### What is required:
The expected output is the exact lines from the one containing "rest switchkvm;;" through the end of the data, inclusive, and nothing else.

### Excerpted records:
Lemma keeps_switchuvm J p : frame J -> keeps J (rest (switchuvm p)).
Proof.
  intros HJ s Hs. unfold rest, wp. destruct (proj1 Hsw p (x_rest s)) as [r' ->].
  by apply (HJ s).
Qed.

Lemma keeps_switchkvm J : frame J -> keeps J (rest switchkvm).
Proof.
  intros HJ s Hs. unfold rest, wp. destruct (proj2 Hsw (x_rest s)) as [r' ->]. by apply (HJ s).
Qed.

(** The accounting after a process has run. *)
Lemma keeps_account i tin tout : (i < NPROC)%nat -> 0 <= i32 (tout - tin) < 2 ^ 31 ->
  keeps mlfq_ok (
    rest switchkvm;;
    pupd i (fun p => set_pticks (i32 (ticks p + i32 (tout - tin))) p);;
    set_cproc ci None;;
    pupd i (charge (i32 (tout - tin)));;
    at_ ← gets promote_at; now ← gets x_ticks;
    (if at_ <=? now then
       adjustPriority;; modify (fun s => with_promote (u32 (x_ticks s + TICKS_TO_PROMOTE)) s)
     else mret tt);;
    mret true).
Proof.
  intros Hi Hd. pose proof mlfq_ok_frame as HF.
  apply keeps_bind; [by apply keeps_switchkvm|intros _].
  apply keeps_bind; [by apply keeps_pupd|intros _].
  apply keeps_bind; [by apply keeps_set_cproc|intros _].
  apply keeps_bind; [apply keeps_pupd; [done|]; intros q Hq; by apply level_ok_charge|intros _].
  apply keeps_bind; [apply keeps_gets|intros at_]. apply keeps_bind; [apply keeps_gets|intros now].
  apply keeps_bind; [|intros _; apply keeps_ret].
  destruct (at_ <=? now); [|apply keeps_ret].
  apply keeps_bind; [apply keeps_adjust|intros _]. by apply keeps_modify.
Qed.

### Response to the exercise:
    rest switchkvm;;
    pupd i (fun p => set_pticks (i32 (ticks p + i32 (tout - tin))) p);;
    set_cproc ci None;;
    pupd i (charge (i32 (tout - tin)));;
    at_ ← gets promote_at; now ← gets x_ticks;
    (if at_ <=? now then
       adjustPriority;; modify (fun s => with_promote (u32 (x_ticks s + TICKS_TO_PROMOTE)) s)
     else mret tt);;
    mret true).
Proof.
  intros Hi Hd. pose proof mlfq_ok_frame as HF.
  apply keeps_bind; [by apply keeps_switchkvm|intros _].
  apply keeps_bind; [by apply keeps_pupd|intros _].
  apply keeps_bind; [by apply keeps_set_cproc|intros _].
  apply keeps_bind; [apply keeps_pupd; [done|]; intros q Hq; by apply level_ok_charge|intros _].
  apply keeps_bind; [apply keeps_gets|intros at_]. apply keeps_bind; [apply keeps_gets|intros now].
  apply keeps_bind; [|intros _; apply keeps_ret].
  destruct (at_ <=? now); [|apply keeps_ret].
  apply keeps_bind; [apply keeps_adjust|intros _]. by apply keeps_modify.
Qed.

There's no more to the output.